Matrix lenses? #286
Description
Should there be a lens constructor for matrices as functions from column-vectors to column-vectors?
For square invertable matrices it could be an isomorphism lens.
(define (matrix-lens/invertable m)
(define m^-1 (matrix-inverse m))
(make-isomorphism-lens
(λ (a) (matrix* m a))
(λ (b*) (matrix* m^-1 b*))))But for non-invertable matrices (including non-square?), the setter function will sometimes have infinitely many results that would be valid.
(define (matrix-lens/noninvertable m)
(make-lens
(λ (a)
;; M*A = B
(matrix* m a))
(λ (a b*)
;; M*A = B
(define b (matrix* m a))
;; M*A' = B'
;; What is A'?
;; There are many solutions if M has no inverse;
;; Which is the best one, which follows the lens laws?

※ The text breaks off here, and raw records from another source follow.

Lemma server_step_ok b s s' : step s s' -> serving_ok b s -> serving_ok b s'.
Proof using RL Up Htraffic.
  intros [c l rd p Hc|i c st l rd p Hi|l rd rs ws w br|j c l rd rs ws w br Hj
    |j rows l rd rs ws w w' br Hj Hr Hn Ho|l rd p w' Ho|l rd rd' p [E1 E2 E3]|l rd rs ws w br].
  - intros [H1 H2 H3]. split; [done| |done]. intros c' st' [Hin|[= -> ->]%list_elem_of_singleton]%elem_of_app; [by apply H2|].
    split; [done|]. unfold arriving. by destruct (keyed c) eqn:Hk.
  - by apply advance_ok.
  - by apply elsewhere_ok; [apply step_starts|].
  - by apply elsewhere_ok; [apply step_worker|].
  - by apply elsewhere_ok; [apply step_skips|].
  - destruct p as [rs ws w br]. by apply elsewhere_ok; [apply step_looks|].
  - intros [H1 H2 H3]. cbn [sv_calls sv_redis sv_program] in *. split; cbn [sv_calls sv_redis sv_program].
    + done.
    + intros c st Hin. destruct (H2 c st Hin) as [Ht Hok]. split; [done|]. eapply stage_mono; [reflexivity| |done].
      intros cached -> Hk. apply entry_mono; [done|]. by eapply E3.
    + intros key Hkey Hs. assert (is_Some (live rd !! idempotencyKey key)) as Hold.
      { destruct Hs as [v Hv]. exists v. by eapply lookup_weaken. }
      eapply (entry_mono rd); [done|by apply E2|by apply H3].
  - intros [H1 H2 H3]. cbn [sv_calls sv_redis sv_program] in *.
    assert (Hs : program_step ow (MkProgram rs ws w br) (MkProgram [] [] (reboot w) br)) by constructor.
    split; cbn [sv_calls sv_redis sv_program].
    + by eapply rtc_r.
    + intros c st Hin. by apply elem_of_nil in Hin.
    + intros key Hkey Hsome. eapply (entry_mono rd); [|done|by apply H3].
      intros e. apply (stored_steps ow). by apply rtc_once.
Qed.

Lemma server_ok b rd s :
  (forall key, live rd !! idempotencyKey key = None) ->
  rtc step (MkServer [] rd (booted b)) s -> serving_ok b s.
Proof using RL Up Htraffic.
  intros Hrd H. assert (H0 : serving_ok b (MkServer [] rd (booted b))).
  { split; cbn [sv_calls sv_redis sv_program]; [done| |].
    - intros c st Hin. by apply elem_of_nil in Hin.
    - intros key _. rewrite Hrd. by intros []. }
  revert H0. induction H as [s|s1 s2 s3 Hs _ IH]; [done|]. intros H0. by eapply IH, server_step_ok.
Qed.

(** Whose success a response reports: that of the request itself, or, when it
    is marked as replayed, that of a request of the traffic with its key. *)
Definition stands_for (c : http_call) (calls : list rw_call) (c' : http_call) : Prop :=
  c' = c \/
  (("Idempotency-Replayed", "true") ∈ sent_headers calls /\ traffic c' /\
   keyed c = true /\ keyed c' = true /\ hc_key c' = hc_key c).
Lemma api_not_options e id m pat path :
  api_route e id = Some (m, pat, path) -> m <> "OPTIONS" /\ (m = "POST" \/ m = "GET").
Proof. destruct e; simpl; intros H; by simplify_eq; auto. Qed.

(** What a request of the API is answered: its handler's response, or the
    status 500 when the handler panics. *)
Definition answered (h : handled) (calls : list rw_call) : Prop :=
  match h with
  | Returned c => sent_status calls = sent_status c /\ sent_body calls = sent_body c
  | Panicked _ => sent_status calls = 500 /\ sent_body calls = ""
  end.
(** [Math.round]: the nearest integer, ties towards plus infinity. *)
Definition Math_round (x : Q) : Z := Qfloor (x + (1 # 2)).

(** [x || 0] for a number that may be [NaN]. *)
Definition or_zero (x : option Q) : Q :=
  match x with
  | Some q => q
  | None => 0%Q
  end.

End JsNumber.

(** [round2(n) = Math.round(n * 100) / 100], computed exactly:
    [Double.round2] is the same on doubles. *)
Definition round2 (n : Q) : Q :=
  (inject_Z (JsNumber.Math_round (n * 100)) / 100)%Q.

(* ------------------------------------------------------------------------- *)
(** ** Types *)

(** [interface Fill].  The [side] is the string the broker export carries:
    the code compares it with "B", "S" and "SS". *)
Module Fill.
Record t : Type := mk {
  time : string;
  symbol : string;
  side : string;
  price : Q;
  qty : Z;
  route : string;
  account : string;
  liqType : string;
  ecnFee : Q;
  pnl : Q }.
End Fill.

Inductive Direction : Type := long | short.

Inductive AccountType : Type := live | training | mixed.

Definition AccountType_eqb (a b : AccountType) : bool :=
  match a, b with
  | live, live | training, training | mixed, mixed => true
  | _, _ => false
  end.

(** [interface RoundTrip].  [duration_mins] is [None] when the times do not
    parse ([NaN]). *)
Module RoundTrip.
Record t : Type := mk {
  id : string;
  ticker : string;
  side : Direction;
  entry_avg : Q;
  exit_avg : Q;
  total_shares : Z;
  pnl : Q;
  fees : Q;
  net_pnl : Q;
  fills : nat;
  entry_time : string;
  exit_time : string;
  duration_mins : option Z;
  accounts : list string;
  account_type : AccountType;
  setup : option string;
  notes : option string;
  chart : option string }.

(** The assignment [rt.id = v]. *)
Definition with_id (v : string) (rt : t) : t :=
  mk v (ticker rt) (side rt) (entry_avg rt) (exit_avg rt) (total_shares rt)
     (pnl rt) (fees rt) (net_pnl rt) (fills rt) (entry_time rt) (exit_time rt)
     (duration_mins rt) (accounts rt) (account_type rt) (setup rt) (notes rt)
     (chart rt).

(** The same record with another chart reference. *)
Definition with_chart (v : option string) (rt : t) : t :=
  mk (id rt) (ticker rt) (side rt) (entry_avg rt) (exit_avg rt) (total_shares rt)
     (pnl rt) (fees rt) (net_pnl rt) (fills rt) (entry_time rt) (exit_time rt)
     (duration_mins rt) (accounts rt) (account_type rt) (setup rt) (notes rt)
     v.
End RoundTrip.

(** [interface AccountBreakdown] *)
Module AccountBreakdown.
Record t : Type := mk {
  trades : nat;
  pnl : Q;
  winners : nat;
  losers : nat;
  win_rate : Q }.
End AccountBreakdown.

(** The value of [computeAccountBreakdown]: an object with exactly the two
    buckets [live] and [training]. *)
Module ByAccount.
Record t : Type := mk {
  live : AccountBreakdown.t;
  training : AccountBreakdown.t }.
End ByAccount.

(** [DailyLog["summary"]] *)
Module Summary.
Record t : Type := mk {
  total_pnl : Q;
  total_fees : Q;
  total_net_pnl : Q;
  total_trades : nat;
  winners : nat;
  losers : nat;
  breakeven : nat;
  win_rate : Q;
  symbols : list string;
  by_account : ByAccount.t }.
End Summary.

(* ------------------------------------------------------------------------- *)
(** ** Collections *)

(** [[...new Set(xs)]]: the distinct elements in order of first occurrence. *)
Definition unique (xs : list string) : list string :=
  fold_left (fun seen x => if existsb (String.eqb x) seen then seen else seen ++ [x])
            xs [].

(** A [Map<string, V>] in insertion order. *)
Section StringMap.
Context {V : Type}.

;; The lens laws make the constraint that when B = B', the result should be A.
;; But that only helps in one specific case. What should this do?
(define a->b (matrix- b a))
(define b->b* (matrix- b* b))
(error 'matrix-lens "I don't know what do if it's not an invertable matrix"))))Are there any other constraints having to do with continuous-ness or anything else that would help make a sensible lens out of a non-invertable matrix?